The world’s biggest asset manager BlackRock told clients on Wednesday that 17% of the 2 trillion euros ($2.4 trillion) in assets it manages covered by new EU environmental, social and governance rules are classed as sustainable.
However, 70% of the funds launched or repositioned in Europe this year should meet the new threshold, it told clients in a memo seen by Reuters, part of its drive to be a regional market leader in sustainable finance.
“Our ambition is to move more money into sustainable products than any other asset manager in Europe,” Thomas Fekete, head of BlackRock Sustainable Investing for EMEA, told Reuters.
The European Union’s Sustainable Finance Disclosure Regulation (SFDR), the first part of which goes live today, aims to harmonise standards and increase transparency in the growing market for sustainable financial products.
By forcing investors to be clear about how they assess environmental, social and governance (ESG) issues such as corporate carbon emissions, policymakers hope to stamp out ‘greenwashing’, where lofty sustainability claims are not backed up by action.
BlackRock, which manages around $8.7 trillion globally, said SFDR would boost demand for sustainable products in Europe, as more investors look to capture the opportunity created by the global transition to a low-carbon economy.
“We welcome SFDR as a catalyst for accelerating sustainability in Europe,” said Christian Hyldahl, BlackRock’s co-head of continental Europe.
Funds will need to be classed as either Article 9, 8 or 6 – fully focused on sustainable objectives; fully or partly focused on environmental, social or sustainability issues; or not focused on sustainability.
BlackRock said some 332 billion euros’ worth of the assets that fall under the scope of SFDR – including both retail funds and bespoke mandates for larger clients – would be classed as either article 8 or 9 on day one.
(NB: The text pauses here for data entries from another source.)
(** ** The version on disk *)

(** X16: with the current version read from disk, each turn takes the
    version of its own project's manifest, whatever the turns before it
    resolved: a manifest without a version stops the run with the error of
    line 244, and otherwise the entry of the project carries the version
    its manifest had. *)
Theorem disk_resolver_reads_each_manifest
    (env : Env) (options : Options) (project : ProjectGraphProjectNode)
    (st : State) (packageRoot : string) (manifest : PyprojectToml)
    (poetry : Poetry) :
  currentVersionResolver options = disk ->
  projectNameToPackageRootMap st !! name project = Some packageRoot ->
  Str.nonEmpty packageRoot = true ->
  readPyprojectToml (tree st) (pyprojectTomlIn env packageRoot) = Some manifest ->
  toolPoetry manifest = Some poetry ->
  (truthy (poetryVersion poetry) = false ->
   processProject env options project st
   = Throw (DiskVersionUnresolvedError (name project)
              (pyprojectTomlIn env packageRoot)))
  /\ (forall st',
        processProject env options project st = Ok st' ->
        Topo.nameIn (name project) (projects options) = true ->
        stCurrentVersion st' = poetryVersion poetry
        /\ exists nv deps,
             versionData st' !! name project
             = Some (mkEntry (poetryVersion poetry) nv deps)).
Proof.
  intros Hdisk Hroot Hne Hread Hpoetry. split.
  - intros Hnone. unfold processProject, resolveProject, bind.
    rewrite Hroot, Hne. cbn [negb]. rewrite Hread, Hpoetry.
    unfold resolveCurrentVersion. rewrite Hdisk, Hnone. reflexivity.
  - intros st' Hrun Hsel.
    assert (Hcur : stCurrentVersion st' = poetryVersion poetry).
    { pose proof Hrun as Hc.
      apply processProject_after_resolution in Hc
        as (path & poetry' & st3 & logs3 & Hres & _ & -> & _).
      apply resolveProject_steps in Hres
        as (r & m & st1 & logs1 & Hr & _ & -> & Hm & Hp & H1 & H3).
      rewrite Hroot in Hr. injection Hr as <-.
      rewrite Hread in Hm. injection Hm as <-.
      rewrite Hpoetry in Hp. injection Hp as <-.
      unfold resolveCurrentVersion in H1. rewrite Hdisk in H1.
      destruct (truthy (poetryVersion poetry)); [|discriminate].
      injection H1 as <- <-. cbn zeta in H3.
      destruct H3 as [[_ H3]|(_ & -> & _)].
      - apply resolveSpecifier_outcome in H3 as (_ & -> & _).
        destruct (truthy (providedSpecifier options)); reflexivity.
      - destruct (truthy (providedSpecifier options)); reflexivity. }
    split; [exact Hcur|].
    destruct (processed_project_entry _ _ _ _ _ Hrun Hsel) as (nv & deps & E).
    rewrite Hcur in E. eauto.
Qed.

Lemma disk_resolver_reads_each_manifest_witness :
  processProject planEnv batchOnlyOptions Scenario.appB batchOnlyMid
  = Ok batchOnlyEnd
  /\ stCurrentVersion batchOnlyMid = Some "1.0.0"
  /\ stCurrentVersion batchOnlyEnd = Some "2.0.0"
  /\ versionData batchOnlyEnd !! "app-b"
     = Some (mkEntry (Some "2.0.0") (Some "2.1.0") []).
Proof.
  assert (Hrun : processProject planEnv batchOnlyOptions Scenario.appB
                   batchOnlyMid = Ok batchOnlyEnd) by (vm_compute; reflexivity).
  destruct (disk_resolver_reads_each_manifest planEnv batchOnlyOptions
              Scenario.appB batchOnlyMid "apps/b"
              (Scenario.manifest "app-b" (Some "2.0.0")
                 [("lib-a", Scenario.pathDep "^1.1.0" "../../libs/a")])
              (mkPoetry "app-b" (Some "2.0.0")
                 (Some
                    (list_to_map
                       [("lib-a", Scenario.pathDep "^1.1.0" "../../libs/a")]))
                 None)
              eq_refl eq_refl eq_refl)
    as [_ H].
  { vm_compute. reflexivity. }
  { reflexivity. }
  destruct (H batchOnlyEnd Hrun eq_refl) as [Hcur _].
  split; [exact Hrun|]. split; [reflexivity|]. split; [exact Hcur|].
  reflexivity.
Defined.

(** ** The manifest and the version data *)

Lemma update_other_manifests env options transitive d depName newDepVersion fb
    st st' path :
  updateDependentProjectAndAddToVersionData env options transitive d depName
    newDepVersion fb st = Ok st' ->
  manifestOf env (projectNameToPackageRootMap st) d <> path ->
  files (tree st') !! path = files (tree st) !! path.
Proof.
  unfold updateDependentProjectAndAddToVersionData, bind, manifestOf.
  st_simpl. intros H Hne.
  destruct (projectNameToPackageRootMap st !! source d) as [r|];
    [|discriminate].
  cbn [default from_option id] in Hne. st_simpl.
  repeat case_match; simplify_eq; st_simpl;
    rewrite ?lookup_insert_ne by exact Hne; reflexivity.
Qed.

Lemma update_manifest_at env options transitive d depName newDepVersion fb
    st st' path :
  updateDependentProjectAndAddToVersionData env options transitive d depName
    newDepVersion fb st = Ok st' ->
  (fb <> noForce -> manifestOf env (projectNameToPackageRootMap st) d <> path) ->
  manifestVersion (tree st') path = manifestVersion (tree st) path.
Proof.
  intros H Hpath. destruct fb as [|bump].
  - apply (update_noForce_versions _ _ _ _ _ _ _ _ H).
  - unfold manifestVersion.
    rewrite (update_other_manifests _ _ _ _ _ _ _ _ _ _ H); [reflexivity|].
    apply Hpath. discriminate.
Qed.

Lemma propagate_manifest_at env options projectName packageName newVersion
    inBatch outsideBatch transitive circ st st' path :
  propagate env options projectName packageName newVersion inBatch outsideBatch
    transitive circ st = Ok st' ->
  (forall c,
     In c (propagationCalls options (specifierSource st) inBatch outsideBatch
             transitive circ) ->
     callForce c <> noForce ->
     manifestOf env (projectNameToPackageRootMap st) (callDependent c) <> path) ->
  manifestVersion (tree st') path = manifestVersion (tree st) path.
Proof.
  unfold propagate, bind, propagationCalls. intros H Hcalls.
  destruct (forEach _ inBatch st) as [st1|] eqn:H1; [|discriminate].
  destruct (if isAuto options then _ else _) as [st2|] eqn:H2; [|discriminate].
  pose (Inv := fun s =>
                 projectNameToPackageRootMap s = projectNameToPackageRootMap st
                 /\ specifierSource s = specifierSource st).
  pose (R := fun s s' : State =>
               manifestVersion (tree s') path = manifestVersion (tree s) path).
  assert (Rrefl : forall s, R s s) by (intros s; reflexivity).
  assert (Rtrans : forall s1 s2 s3, R s1 s2 -> R s2 s3 -> R s1 s3)
    by (unfold R; intros s1 s2 s3 E1 E2; congruence).
  assert (I1 : Inv st1 /\ R st st1).
  { pose proof H1 as Hres. apply inBatch_loop_resolution in Hres.
    apply inBatch_loop_effect in H1 as (_ & _ & E).
    destruct Hres as (_ & _ & _ & _ & Hs & _ & Hr & _).
    split; [split; assumption|apply E]. }
  destruct I1 as [I1 R1].
  assert (I2 : Inv st2 /\ R st1 st2).
  { destruct (isAuto options); [|injection H2 as <-; auto].
    apply (forEach_invariant
             (updateOutsideBatch env options transitive projectName packageName
                newVersion) Inv R Rrefl Rtrans outsideBatch); [|exact I1|exact H2].
    intros x s s' Hx [Ir Is] Hrun. unfold updateOutsideBatch in Hrun.
    pose proof Hrun as He.
    apply update_effect in He as ((_ & _ & _ & _ & Hs & _ & Hr & _) & _).
    split.
    - split.
      + rewrite Hr. destruct (_ && _); st_simpl; exact Ir.
      + rewrite Hs. destruct (_ && _); st_simpl; exact Is.
    - unfold R. rewrite (update_manifest_at _ _ _ _ _ _ _ _ _ _ Hrun).
      + destruct (_ && _); reflexivity.
      + intros Hf.
        assert (Hroots : projectNameToPackageRootMap
                           (if isSourceVersionPlans (specifierSource s)
                               && negb (hasDependencyBumps s (source x))
                            then setProjectToDependencyBumps
                                   (<[source x := {[ projectName ]}]>
                                      (projectToDependencyBumps s)) s
                            else s)
                         = projectNameToPackageRootMap st)
          by (destruct (_ && _); st_simpl; exact Ir).
        rewrite Hroots.
        apply (Hcalls (mkCall x (forceOutsideBatch options (specifierSource st) x))).
        * apply in_or_app. right. apply in_or_app. left.
          apply in_map_iff. exists x. auto.
        * cbn [callForce]. rewrite <- Is. exact Hf. }
  destruct I2 as [I2 R2].
  assert (I3 : Inv st' /\ R st2 st').
  { apply (forEach_invariant (updateTransitive env options transitive circ)
             Inv R Rrefl Rtrans transitive); [|exact I2|exact H].
    intros x s s' Hx [Ir Is] Hrun. unfold updateTransitive in Hrun.
    destruct (projectNameToPackageRootMap s !! target x) as [r|];
      [|discriminate].
    destruct (Str.nonEmpty r); [|discriminate].
    destruct (readPyprojectToml _ _) as [[[p|]]|]; try discriminate.
    pose proof Hrun as He.
    apply update_effect in He as ((_ & _ & _ & _ & Hs & _ & Hr & _) & _).
    split; [split; congruence|].
    unfold R. apply (update_manifest_at _ _ _ _ _ _ _ _ _ _ Hrun).
    intros Hf. rewrite Ir.
    apply (Hcalls (mkCall x (forceTransitive circ x))).
    - apply in_or_app. right. apply in_or_app. right.
      apply in_map_iff. exists x. auto.
    - exact Hf. }
  destruct I3 as [_ R3]. unfold R in *. congruence.
Qed.

(** X25: after a turn that bumps its project, the manifest of the project
    carries the new version that the version data records for it, provided
    no dependent that the turn force-bumps has that same file for its
    manifest. *)
Theorem manifest_carries_the_recorded_version
    (env : Env) (options : Options) (project : ProjectGraphProjectNode)
    (st st' : State) (packageRoot : string) :
  processProject env options project st = Ok st' ->
  Topo.nameIn (name project) (projects options) = true ->
  specTruthy (specifier st') = true ->
  projectNameToPackageRootMap st !! name project = Some packageRoot ->
  (forall calls, updateCalls st' = updateCalls st ++ calls ->
     forall c, In c calls -> callForce c <> noForce ->
       manifestOf env (projectNameToPackageRootMap st') (callDependent c)
       <> pyprojectTomlIn env packageRoot) ->
  exists newVersion deps,
    versionData st' !! name project
    = Some (mkEntry (stCurrentVersion st') (Some newVersion) deps)
    /\ manifestVersion (tree st') (pyprojectTomlIn env packageRoot)
       = Some newVersion.
Proof.
  intros Hrun Hsel Htruthy Hroot Hapart.
  destruct (specifier st') as [| |spec] eqn:Hspec; try discriminate.
  cbn [specTruthy] in Htruthy.
  destruct (bumped_project_entry _ _ _ _ _ _ Hrun Hsel Hspec Htruthy)
    as (nv & deps & Hd & _ & Hentry).
  exists nv, deps. split; [exact Hentry|].
  apply processProject_cases in Hrun
    as (path & poetry & st3 & logs3 & logs4 & Hres & _ & Hcase).
  apply resolveProject_outcome in Hres
    as ((_ & _ & _ & _ & _ & _ & Hcalls) & r & manifest & Hr & -> & _).
  rewrite Hroot in Hr. injection Hr as <-.
  cbn zeta in Hcase.
  destruct Hcase as [[Hskip ->]|(spec' & Hs & Hne & Hbump)].
  { unfold skipProject in Hspec. destruct (logUnchanged options); st_simpl;
      rewrite Hspec in Hskip; cbn [specTruthy] in Hskip; congruence. }
  pose proof Hbump as He.
  apply bumpProject_effect in He as (nv2 & Hnv & E1 & _ & E2 & _ & Ec).
  st_simpl. rewrite Hspec, Hs in E1. injection E1 as <-.
  rewrite E2 in Hd. st_simpl. rewrite Hnv in Hd. injection Hd as <-.
  unfold bumpProject, bind in Hbump. st_simpl. rewrite Hnv in Hbump.
  destruct (propagate _ _ _ _ _ _ _ _ _ _) as [st9|] eqn:Hprop; [|discriminate].
  injection Hbump as <-. st_simpl.
  pose proof Hprop as Hsame.
  apply propagate_effect in Hsame as ((_ & _ & _ & _ & _ & _ & Hroots & _) & _).
  rewrite (propagate_manifest_at _ _ _ _ _ _ _ _ _ _ _
             (pyprojectTomlIn env packageRoot) Hprop).
  - unfold manifestVersion. st_simpl. rewrite lookup_insert_eq. reflexivity.
  - intros c Hin Hf. rewrite <- Hroots.
    apply (Hapart _ (eq_trans Ec (f_equal (fun l => l ++ _) Hcalls)) c Hin Hf).
Qed.
(** * Venn-Abers calibration (hiclass/_calibration): a shallow embedding

    The development follows [VennAbersCalibrator.py] and [Calibrator.py].

    Modelling conventions.
    - numpy float64 values are modelled twice.  [IVAP], [CVAP] and
      [Calibrator] compute with exact rationals ([Q]) and no rounding: what
      is proved of them is proved of the arithmetic done exactly.  [IVAP64]
      is the inductive predictor again with binary64 floats and one
      rounding per operation: it decides where rounding breaks a property
      of the exact model.  Calibration and test scores are only ever
      compared, so they are canonical rationals ([Qc]), whose Leibniz
      equality is numeric equality, as for finite floats.
    - A Python list / numpy array is a [list]; [stack[-1]] is the head of the
      list that models a stack, [stack.append] conses, [stack.pop] takes the
      tail.
    - An exception is the [Raise] case of [result].
    - Labels are integers ([Z]).
    - Division on [Q] is total and gives 0 for a zero divisor, where numpy
      gives inf or nan.  The divisors of [fit] are counts of scores that
      occur and differences of abscissas of neighbours on a stack, which the
      invariants below keep strictly monotone; the divisor of
      [IVAP.predict_proba] is shown positive.  The normalisation of
      [_Calibrator.predict_proba], where a zero divisor does occur, goes
      through [np_divide]. *)

From Stdlib Require Import ZArith QArith Qcanon Qabs List Lia Lqa Psatz Permutation Bool Arith Sorted.
From Stdlib Require String PrimFloat Uint63.
Import ListNotations.

Set Implicit Arguments.

(** ** Exceptions *)

Inductive exn : Type :=
| AssertionError
| NotFittedError
| AttributeError
| IndexError
| KeyError
| ValueError.

Inductive result (A : Type) : Type :=
| Ok (a : A)
| Raise (e : exn).

Arguments Ok {A} a.
Arguments Raise {A} e.

Definition bind {A B : Type} (c : result A) (k : A -> result B) : result B :=
  match c with
  | Ok a => k a
  | Raise e => Raise e
  end.

Notation "x <- c ;; k" := (bind c (fun x => k))
  (at level 61, c at next level, right associativity).
Notation "' pat <- c ;; k" := (bind c (fun x => match x with pat => k end))
  (at level 61, pat pattern, c at next level, right associativity).

Fixpoint mapM {A B : Type} (f : A -> result B) (l : list A) : result (list B) :=
  match l with
  | [] => Ok []
  | a :: l' => b <- f a ;; bs <- mapM f l' ;; Ok (b :: bs)
  end.

Fixpoint foldM {A S : Type} (f : S -> A -> result S) (l : list A) (s : S) : result S :=
  match l with
  | [] => Ok s
  | a :: l' => s' <- f s a ;; foldM f l' s'
  end.

(** ** Arrays *)

(** [a[i]] for a non-negative index. *)
Definition getitem {A : Type} (a : list A) (i : nat) : result A :=
  match nth_error a i with
  | Some x => Ok x
  | None => Raise IndexError
  end.

Fixpoint update {A : Type} (a : list A) (i : nat) (v : A) : list A :=
  match a, i with
  | [], _ => []
  | _ :: a', O => v :: a'
  | x :: a', S i' => x :: update a' i' v
  end.

(** [a[i] = v] for a non-negative index. *)
Definition setitem {A : Type} (a : list A) (i : nat) (v : A) : result (list A) :=
  if (i <? length a)%nat then Ok (update a i v) else Raise IndexError.

(** [a[idx]] for an index array [idx]. *)
Definition take_idx {A : Type} (a : list A) (idx : list nat) : result (list A) :=
  mapM (getitem a) idx.

(** [a[-1]] and [a[-2]]. *)
Definition last1 {A : Type} (a : list A) : result A :=
  match rev a with
  | x :: _ => Ok x
  | _ => Raise IndexError
  end.

Definition last2 {A : Type} (a : list A) : result A :=
  match rev a with
  | _ :: x :: _ => Ok x
  | _ => Raise IndexError
  end.

(** [np.zeros(n)]. *)
Definition np_zeros (n : nat) : list Q := repeat 0%Q n.

(** [np.cumsum]. *)
Fixpoint cumsum_from (acc : Q) (l : list Q) : list Q :=
  match l with
  | [] => []
  | x :: l' => (acc + x)%Q :: cumsum_from (acc + x)%Q l'
  end.

Definition np_cumsum (l : list Q) : list Q := cumsum_from 0%Q l.

(** ** Comparisons on scores *)

Definition Qc_eqb (a b : Qc) : bool :=
  match (a ?= b)%Qc with Eq => true | _ => false end.

Definition Qc_ltb (a b : Qc) : bool :=
  match (a ?= b)%Qc with Lt => true | _ => false end.

Definition Qc_leb (a b : Qc) : bool :=
  match (a ?= b)%Qc with Gt => false | _ => true end.

(** Comparisons on float values: [a >= b] and [a <= b]. *)
Definition Q_geb (a b : Q) : bool :=
  match (a ?= b)%Q with Lt => false | _ => true end.

Definition Q_leb (a b : Q) : bool :=
  match (a ?= b)%Q with Gt => false | _ => true end.

(** ** Sorting *)

Section InsertionSort.
Variable A : Type.
Variable leb : A -> A -> bool.

Fixpoint insert (x : A) (l : list A) : list A :=
  match l with
  | [] => [x]
  | y :: l' => if leb x y then x :: l else y :: insert x l'
  end.

Fixpoint isort (l : list A) : list A :=
  match l with
  | [] => []
  | x :: l' => insert x (isort l')
  end.
End InsertionSort.

(** Key order of [np.lexsort([y, scores])]: [scores] is the primary key and
    [y] breaks ties. *)
Definition key_leb (a b : Qc * Z) : bool :=
  Qc_ltb (fst a) (fst b) || (Qc_eqb (fst a) (fst b) && (snd a <=? snd b)%Z).

Definition entry_leb (a b : nat * (Qc * Z)) : bool := key_leb (snd a) (snd b).

Definition enumerate {A : Type} (l : list A) : list (nat * A) :=
  combine (seq 0 (length l)) l.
In a sign of growing client demand for sustainable finance, those funds took in 74% of actively managed flows and 38% of index-tracking flows in 2020, or nearly 70 billion euros, the memo said.
While the bulk of its assets – much of which are held via vanilla exchange-traded funds – are not classed as sustainable, BlackRock said it was reviewing its flagship European fund ranges and hoped to provide sustainable alternatives for clients.
Over time, it hoped to “provide a transition opportunity” for more than 50% of the assets currently held in the mainstream funds.